One (1) reply to this thread. Multitudinous responses to crossbow legislation. Wonder who instituted recall of venison for the hungry. Could it be the same organization that caused the recall of all that meat and bankruptcy from the slaughterhouse in California. Lead poisoning - lead shot and bullets - can this be an attempt to ban lead for hunting purposes?
Can one be so bold as to suggest that the legalization of crossbows for hunting purposes is vastly more important to the hunting fraternity than the implied threat to our ammunition by the organization whose real intention is to ban all hunting and to confiscate our guns ? Time is on their side.


----------



## MarkSend (Mar 11, 2008)

Seeme like one of the NRA mags had a story this spring about banning lead bullets even down to and including .22s in areas where the condor live. Lead poisoning was the reason.


----------



## GuT_PiLe (Aug 2, 2006)

With the proper processing/butchering of the meat, i cannot see how this is even possible.

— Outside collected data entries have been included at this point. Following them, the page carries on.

(* ===== verification/KvsMempool.v ===== *)
(** * The memory pool (kvs_mempool.c)

    Small requests are carved out of fixed blocks, large ones go to malloc. An
    address is a block of malloc and an offset in it. *)

From S2P Require Import Prelude.

(** ** Data *)

(** sizeof (mp_node_t) and sizeof (size_t) *)
Definition SIZEOF_NODE : Z := 24.
Definition SIZEOF_SIZE_T : Z := 8.

Abbreviation block := nat.

(** A pointer: a malloc block and an offset. *)
Abbreviation ptr := (block * Z)%type.

(** mp_node_t: [last] and [end] as offsets in the node's own block. *)
Record mp_node := MNode { mn_block : block; mn_last : Z; mn_end : Z }.

(** mp_large_t: the user address. *)
Record mp_large := MLarge { ml_alloc : ptr }.

(** mp_pool_t, and the blocks malloc has out: their sizes, and the next name. *)
Record mp_pool := Pool {
  mp_max    : Z;
  mp_head   : list mp_node;
  mp_large_ : list mp_large;
  mp_blocks : gmap block Z;
  mp_fresh  : block
}.

(** malloc (n) *)
Definition malloc (n : Z) : M mp_pool (option block) :=
  ok ← kvs_malloc;
  if negb ok then mret None else
  b ← gets mp_fresh;
  modify (λ p, Pool (mp_max p) (mp_head p) (mp_large_ p) (<[b := n]> (mp_blocks p)) (S b));;
  mret (Some b).
Lemma bucket_missing B k l :
  buckets_ok B → B !! key_slot k = Some l → (∀ j y, l !! j ≠ Some (k, y)) →
  ha_abs (hstate B) !! k = None.
Proof.
  intros HB Hl Hno. rewrite ha_abs_hstate, (bucket_lookup B k l) by done.
  by apply assoc_lookup_None.
Qed.

(** The slot computation that opens every operation. *)
Ltac hash_open :=
  wp_steps; apply wp_hash; [done|]; wp_steps; unfold hstate at 1; eapply wp_get_slot; [done|];
  fold_hstate; wp_steps
with fold_hstate :=
  match goal with
  | |- context [KHash (TLive (slots_of ?B)) MAX_TABLE_SIZE (Z.of_nat (length (concat ?B)))] =>
      fold (hstate B)
  end.

(** Opens a well-formed table on the bucket of the key: [HB], [l], [Hl], [Hnf]. *)
Ltac ha_intro :=
  lazymatch goal with
  | |- ascii_key ?k → ha_wf _ → _ =>
      intros Hk [[B [-> HB]] Hnf]; destruct (bucket_of B k HB Hk) as [l Hl]
  end.

(** The two outcomes of the walk along the chain. *)
Ltac ha_walk :=
  match goal with
  | HB : buckets_ok _, Hl : _ !! key_slot _ = Some _ |- _ =>
  wp_steps; apply wp_chain_find;
  [intros j [p e0] Hj; pose proof (bucket_found _ _ _ _ _ HB Hl Hj) as Hf;
   rewrite ?Hf; wp_steps; simpl;
   rewrite ?list_lookup_fmap, ?Hj; simpl; wp_steps
  |intros Hno; pose proof (bucket_missing _ _ _ HB Hl Hno) as Hf;
   rewrite ?Hf; wp_steps]
  end.

Lemma hash_set_spec E s t k v e :
  ascii_key k → ha_wf s →
  wp (kvs_hash_set (PStr k) (PStr v) e) (λ r s' _,
    (∃ B, ha_rep s' B) ∧
    match ha_abs s !! k with
    | Some (_, e0) =>
        if malloc_ok E t then r = 0 ∧ ha_abs s' = <[k := (PStr v, e)]> (ha_abs s)
        else r = -2 ∧ ha_abs s' = <[k := (PNull, e0)]> (ha_abs s)
    | None =>
        if malloc_ok E t && malloc_ok E (S t) && malloc_ok E (S (S t))
        then r = 0 ∧ ha_abs s' = <[k := (PStr v, e)]> (ha_abs s)
        else r = -2 ∧ s' = s
    end) E s t.
Proof.
  ha_intro. apply wp_arg2. hash_open. ha_walk.
  - apply wp_free; [by eapply Hnf|]. wp_steps.
    destruct (malloc_ok E t); simpl; wp_steps; (eapply wp_bucket_update; [done..|]);
      intros s' Hr Hm; wp_steps; eauto.
  - unfold _create_node. wp_steps.
    destruct (malloc_ok E t); simpl; wp_steps; [|by split; [exists B; split|]].
    destruct (malloc_ok E (S t)); simpl; wp_steps; [|by split; [exists B; split|]].
    destruct (malloc_ok E (S (S t))); simpl; wp_steps; [|by split; [exists B; split|]].
    simpl. eapply wp_bucket_cons; [done..|]. intros s' Hr Hm. wp_steps. eauto.
Qed.

Lemma hash_get_spec E s t k :
  ascii_key k → ha_wf s →
  wp (kvs_hash_get (PStr k)) (λ r s' _,
    (∃ B, ha_rep s' B) ∧
    r = default PNull (live (clock E t) (ha_abs s) k) ∧
    ha_abs s' = purge (clock E t) k (ha_abs s)) E s t.
Proof.
  ha_intro. apply wp_arg1. hash_open. ha_walk; unfold purge; rewrite Hf.
  - rewrite (live_lookup_Some _ _ _ _ _ Hf).
    destruct (is_expired (clock E t) e0); wp_steps.
    + eapply wp_unlink; [done..|by eapply Hnf|]. intros s' Hr Hm. wp_steps. eauto.
    + split; [exists B; by split|done].
  - rewrite live_lookup_None by done. split; [exists B; by split|done].
Qed.

Lemma hash_del_spec E s t k :
  ascii_key k → ha_wf s →
  wp (kvs_hash_del (PStr k)) (λ r s' _,
    (∃ B, ha_rep s' B) ∧ r = (if ha_abs s !! k then 0 else 1) ∧
    ha_abs s' = delete k (ha_abs s)) E s t.
Proof.
  ha_intro. apply wp_arg1. hash_open. ha_walk.
  - eapply wp_unlink; [done..|by eapply Hnf|]. intros s' Hr Hm. wp_steps. eauto.
  - rewrite delete_id by done. split; [exists B; by split|done].
Qed.

(** Unlike the array, the hash table deletes an expired key instead of
    modifying it. *)
Lemma hash_mod_spec E s t k v :
  ascii_key k → ha_wf s →
  wp (kvs_hash_mod (PStr k) (PStr v)) (λ r s' _,
    (∃ B, ha_rep s' B) ∧
    match ha_abs s !! k with
    | Some (_, e) =>
        if is_expired (clock E t) e then r = 1 ∧ ha_abs s' = delete k (ha_abs s)
        else if malloc_ok E (S t) then r = 0 ∧ ha_abs s' = <[k := (PStr v, e)]> (ha_abs s)
        else r = -2 ∧ ha_abs s' = <[k := (PFreed, e)]> (ha_abs s)
    | None => r = 1 ∧ s' = s
    end) E s t.
Proof.
  intros Hk Hwf. pose proof (λ t, hash_del_spec E s t k Hk Hwf) as Hdel. revert Hk Hwf.
  ha_intro. apply wp_arg1. hash_open. ha_walk.
  - destruct (is_expired (clock E t) e0).
    + wp_steps. eapply wp_mono; [apply Hdel|]. intros r s' t' (? & Hr' & ?). by wp_steps.
    + wp_steps. apply wp_free; [by eapply Hnf|]. wp_steps.
      destruct (malloc_ok E (S t)); simpl; wp_steps;
        (eapply wp_bucket_update; [done..|]); intros s' Hr Hm; wp_steps; eauto.
  - split; [exists B; by split|done].
Qed.

Lemma hash_exist_spec E s t k :
  ascii_key k → ha_wf s →
  wp (kvs_hash_exist (PStr k)) (λ r s' _,
    s' = s ∧ r = (if live (clock E t) (ha_abs s) k then 0 else 1)) E s t.
Proof.
  ha_intro. apply wp_arg1. hash_open. ha_walk.
  - rewrite (live_lookup_Some _ _ _ _ _ Hf). destruct (is_expired (clock E t) e0); by wp_steps.
  - by rewrite live_lookup_None.
Qed.

Lemma hash_expire_spec E s t k e :
  ascii_key k → ha_wf s →
  wp (kvs_hash_expire (PStr k) e) (λ r s' _,
    (∃ B, ha_rep s' B) ∧ r = (if ha_abs s !! k then 0 else 1) ∧
    ha_abs s' = spec_expire k e (ha_abs s)) E s t.
Proof.
  intros Hk Hwf. pose proof (hash_del_spec E s t k Hk Hwf) as Hdel. revert Hk Hwf.
  ha_intro. apply wp_arg1. hash_open. unfold spec_expire. ha_walk.
  - rewrite Hf in Hdel. destruct (e =? 0).
    + eapply wp_mono; [exact Hdel|]. naive_solver.
    + wp_steps. eapply wp_bucket_update; [done..|]. intros s' Hr Hm. wp_steps. eauto.
  - split; [exists B; by split|done].
Qed.

Lemma hash_ttl_spec E s t k :
  ascii_key k → ha_wf s →
  (∀ p e, ha_abs s !! k = Some (p, e) → LLONG_MIN ≤ e - clock E t ≤ LLONG_MAX) →
  wp (kvs_hash_ttl (PStr k)) (λ r s' _,
    s' = s ∧ r = spec_ttl (clock E t) k (ha_abs s)) E s t.
Proof.
  intros Hk Hwf Hrange. revert Hk Hwf. ha_intro. apply wp_arg1. hash_open.
  unfold spec_ttl. ha_walk; [|done].
  destruct (e0 =? -1); [by wp_steps|]. wp_steps.
  apply wp_checked64; [by eapply Hrange|]. by wp_steps.
Qed.

(** ** The expiry scan *)

(** No node of the bucket holds a dangling value. *)
Definition values_ok (l : list (bytes * entry)) : Prop := Forall (λ x, x.2.1 ≠ PFreed) l.
Definition kvs_skiplist_del (key : cptr) : M kvs_skiplist Z :=
  arg1 (-1) key (λ k,
    update ← skiplist_find_predecessors k;
    target ← find_target k update;
    match target with
    | None => mret 1
    | Some a =>
        level ← gets sk_level;
        unlink_levels 0 (S level) a update;;
        lower_level level;;
        skiplist_free_node a;;
        modify (add_size (-1));;
        mret 0
    end).

Definition kvs_skiplist_get (key : cptr) : M kvs_skiplist cptr :=
  arg1 PNull key (λ k,
    current ← locate k;
    match current with
    | None => mret PNull
    | Some a =>
        now ← kvs_current_time_ms;
        n ← get_node a;
        if is_expired now (sn_expire n)
        then kvs_skiplist_del key;; mret PNull
        else mret (sn_value n)
    end).

Definition kvs_skiplist_mod (key value : cptr) : M kvs_skiplist Z :=
  arg2 (-1) key value (λ k v,
    current ← locate k;
    match current with
    | None => mret 1
    | Some a => ok ← replace_value a v; mret (if ok : bool then 0 else -2)
    end).

Definition kvs_skiplist_exist (key : cptr) : M kvs_skiplist Z :=
  arg1 (-1) key (λ _,
    val ← kvs_skiplist_get key;
    mret (if decide (val = PNull) then 1 else 0)).

Definition kvs_skiplist_expire (key : cptr) (expire_ms : Z) : M kvs_skiplist Z :=
  arg1 (-1) key (λ k,
    current ← locate k;
    match current with
    | None => mret 1
    | Some a =>
        if expire_ms =? 0 then kvs_skiplist_del key
        else put_expire a expire_ms;; mret 0
    end).

Definition kvs_skiplist_ttl (key : cptr) : M kvs_skiplist Z :=
  arg1 (-2) key (λ k,
    current ← locate k;
    match current with
    | None => mret (-2)
    | Some a =>
        n ← get_node a;
        if sn_expire n =? -1 then mret (-1) else
        now ← kvs_current_time_ms;
        ttl ← checked64 (sn_expire n - now);
        mret (clamp_ttl ttl)
    end).

Fixpoint scan_loop (fuel : nat) (now : Z) (node : option addr) : M kvs_skiplist unit :=
  match node with
  | None => mret tt
  | Some a =>
      match fuel with
      | O => fail OutOfFuel
      | S fuel' =>
          next ← get_forward a 0;
          n ← get_node a;
          (if is_expired now (sn_expire n) then kvs_skiplist_del (sn_key n);; mret tt else mret tt);;
          scan_loop fuel' now next
      end
  end.

Definition kvs_skiplist_scan_expired : M kvs_skiplist unit :=
  now ← kvs_current_time_ms;
  header ← get_header;
  node ← get_forward header 0;
  fuel ← walk_fuel;
  scan_loop fuel now node.

#[global] Arguments kvs_skiplist_del : simpl never.
#[global] Arguments kvs_skiplist_get : simpl never.

#[global] Instance skiplist_ops : EngineOps kvs_skiplist := {|
  e_set := kvs_skiplist_set;
  e_get := kvs_skiplist_get;
  e_del := kvs_skiplist_del;
  e_mod := kvs_skiplist_mod;
  e_exist := kvs_skiplist_exist;
  e_expire := kvs_skiplist_expire;
  e_ttl := kvs_skiplist_ttl;
  e_scan := kvs_skiplist_scan_expired
|}.

(** ** Representation

    The logical content of a skip list is a list of nodes sorted by key. *)

Record lnode := LNode {
  ln_addr   : addr;
  ln_height : nat;   (* its highest level *)
  ln_key    : bytes;
  ln_entry  : entry
}.

Definition entry_of (x : lnode) : bytes * entry := (ln_key x, ln_entry x).

(** The addresses of the nodes that reach level [i]. *)
Fixpoint tall (i : nat) (N : list lnode) : list addr :=
  match N with
  | [] => []
  | x :: N' => if bool_decide (i ≤ ln_height x)%nat then ln_addr x :: tall i N' else tall i N'
  end.

(** The pointer stored at level [i] of node [a]. *)
Definition fwd (h : gmap addr skiplist_node) (a : addr) (i : nat) : option (option addr) :=
  n ← h !! a; sn_forward n !! i.

Definition hd_or (l : list addr) (z : option addr) : option addr :=
  match l with [] => z | a :: _ => Some a end.

(** The nodes of [l] are linked at level [i] in order, the last one to [z]. *)
Fixpoint seg (h : gmap addr skiplist_node) (i : nat) (l : list addr) (z : option addr) : Prop :=
  match l with
  | [] => True
  | a :: l' => fwd h a i = Some (hd_or l' z) ∧ seg h i l' z
  end.
(* ===== verification/RbtreeDelete.v ===== *)
(** * Deletion from the red-black tree

    [rbtree_delete_fixup] restores the red-black invariant within its fuel and
    keeps the sequence of the entries; [rbtree_delete] takes one node out. *)

From stdpp Require Import sorting.
From S2P Require Import Prelude KvSpec KvsRbtree RbtreeShape RbtreeRotate RbtreeInsert RbtreeSearch.

Implicit Types (d : side) (C : context) (nil np z p g : addr) (X : rbheap) (t u T W : tree) (k : bytes)
  (n : nat) (c : color).

(** ** The loop body, for one side *)

Definition delete_sibling (d : side) (x w : addr) (wc : color) : M kvs_rbtree addr :=
  if decide (wc = RED) then
    set_color w BLACK;;
    p ← f_parent x; set_color p RED;;
    p ← f_parent x; rotate d p;;
    p ← f_parent x; f_child (opp d) p
  else mret w.

Definition delete_finish (d : side) (x w : addr) : M kvs_rbtree addr :=
  p ← f_parent x;
  pc ← f_color p;
  set_color w pc;;
  set_color p BLACK;;
  wr ← f_child (opp d) w; set_color wr BLACK;;
  p ← f_parent x; rotate d p;;
  get_root.

Definition delete_rotations (d : side) (x w : addr) : M kvs_rbtree addr :=
  wr ← f_child (opp d) w; wrc ← f_color wr;
  w ← (if decide (wrc = BLACK) then
         wl ← f_child d w; set_color wl BLACK;;
         set_color w RED;;
         rotate (opp d) w;;
         p ← f_parent x; f_child (opp d) p
       else mret w);
  delete_finish d x w.

Definition delete_fixup_side (d : side) (x xp : addr) : M kvs_rbtree addr :=
  w ← f_child (opp d) xp;
  wc ← f_color w;
  w ← delete_sibling d x w wc;
  both ← children_black w;
  if both : bool then set_color w RED;; f_parent x else delete_rotations d x w.

Lemma delete_fixup_step_side x :
  delete_fixup_step x =
    (xp ← f_parent x;
     xpl ← f_left xp;
     if decide (x = xpl) then delete_fixup_side Lf x xp else delete_fixup_side Rt x xp).
Proof. reflexivity. Qed.

(** ** The cases *)

Section cases.
Context (E : env) (nil np : addr) (X : rbheap) (d : side) (t : tree) (n i : nat).
Context (p : addr) (kp : bytes) (ep : entry).
Hypothesis Hnp : t = Leaf → np = p.
Hypothesis Ht : rb BLACK n t.

(** The focus is the child of [p] on side [d], with sibling [W]. *)
Abbreviation above cp W C := (Frame d p cp kp ep W :: C).

Lemma wp_x_parent s cp W C Q : rep s nil np X (above cp W C) t → Q p s i → wp (f_parent (root_of nil t)) Q E s i.
Proof. intros H HQ. by eapply wp_root_parent. Qed.

(** After the first case the sibling is black. *)
Lemma wp_delete_sibling s cp W C Q :
  rep s nil np X (above cp W C) t → ctx_rb (S n) (above cp W C) →
  (∀ s' cp' W' C', rep s' nil np X (above cp' W' C') t → ctx_rb (S n) (above cp' W' C') →
     rb BLACK (S n) W' →
     (length C' ≤ length C ∨ cp' = RED ∧ length C' ≤ S (length C))%nat →
     inorder (plug (above cp' W' C') t) = inorder (plug (above cp W C) t) → Q (root_of nil W') s' i) →
  wp (delete_sibling d (root_of nil t) (root_of nil W) (tcolor W)) Q E s i.
Proof.
  intros H HC HQ. unfold delete_sibling.
  assert (∃ cw, rb cw (S n) W) as [cw HW] by (simpl in HC; destruct cp; naive_solver).
  rewrite (rb_color _ _ _ HW). destruct cw; [rewrite decide_True by done|rewrite decide_False by done; wp_steps].
  2: { eapply HQ; [exact H|done|done|left; lia|done]. }
  simpl in HC. destruct cp; [destruct HC as [HC _]; apply rb_color in HC; apply rb_color in HW; congruence|].
  destruct HC as [_ HC].
  destruct (rb_red_inv d _ _ HW) as (w & wn & kw & ew & wf & -> & Hwn & Hwf). rewrite root_node. wp_steps.
  eapply (wp_recolor d _ _ _ _ (Frame (opp d) p BLACK kp ep t :: C)); [refocus H|]. intros s1 H1. wp_steps.
  assert (rep s1 nil np X (above BLACK (node d w BLACK wn kw ew wf) C) t) as H1' by (refocus H1).
  eapply wp_x_parent; [exact H1'|]. wp_steps. eapply wp_recolor_up; [exact H1'|]. intros s2 H2. wp_steps.
  eapply wp_x_parent; [exact H2|]. wp_steps.
  eapply (wp_rotate d _ _ _ _ C p w _ _ _ _ _ _ t wn wf); [refocus H2|]. intros s3 H3. wp_steps.
  assert (rep s3 nil np X (above RED wn (Frame d w BLACK kw ew wf :: C)) t) as H3' by (refocus H3).
  eapply wp_x_parent; [exact H3'|].
  eapply wp_far; [exact (rep_frame _ _ _ _ _ _ _ H3')|]. cbn [fr_sib].
  eapply HQ; [exact H3'| |done|right; simpl; split; [done|lia]|].
  - simpl. split_and!; eauto.
  - simpl. rewrite !inorder_plug. destruct d; same_entries.
Qed.

(** The sibling [w] with its children on the near and the far side. *)
Section sibling.
Context (w : addr) (wn : tree) (kw : bytes) (ew : entry) (wf : tree).
Abbreviation sib cw := (node d w cw wn kw ew wf).

Lemma sib_cell s cp cw C : rep s nil np X (above cp (sib cw) C) t →
  rb_heap s !! w = Some (cell d cw (root_of nil wn) (root_of nil wf) p kw ew).
Proof. intros H. eapply (rep_focus d _ _ _ _ (Frame (opp d) p cp kp ep t :: C)). refocus H. Qed.

Lemma wp_near_color s cp cw C Q :
  rep s nil np X (above cp (sib cw) C) t → Q (tcolor wn) s i → wp (f_color (root_of nil wn)) Q E s i.
Proof.
  intros H. eapply (wp_root_color _ _ _ _ (Frame d w cw kw ew wf :: Frame (opp d) p cp kp ep t :: C)). refocus H.
Qed.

Total neglegence on the people involved in the processing of the deer.

I have never had an issue with lead in my venison...Common sense.

Usually the meat in the surrounding area of the wound is lost.

The other meat if butchered correctly and inspected while butchering 
(using common sense) 

there should never be an issue...


----------



## Burksee (Jan 15, 2003)

Must have been a slow news day.............:sad:


----------



## Uncle Lou (Apr 29, 2008)

I think it is about more than a slow news day. I think it is an antihunting agenda. If it is would be just sick to not use all this meat for a great cause.

I saw similar story in STAR Tribune when I was over in MN 10 days ago. I started thinking about it, the story I read blamed basically improper butchering adn lead getting caught up in processing equipment and contaminating the rest of the meat.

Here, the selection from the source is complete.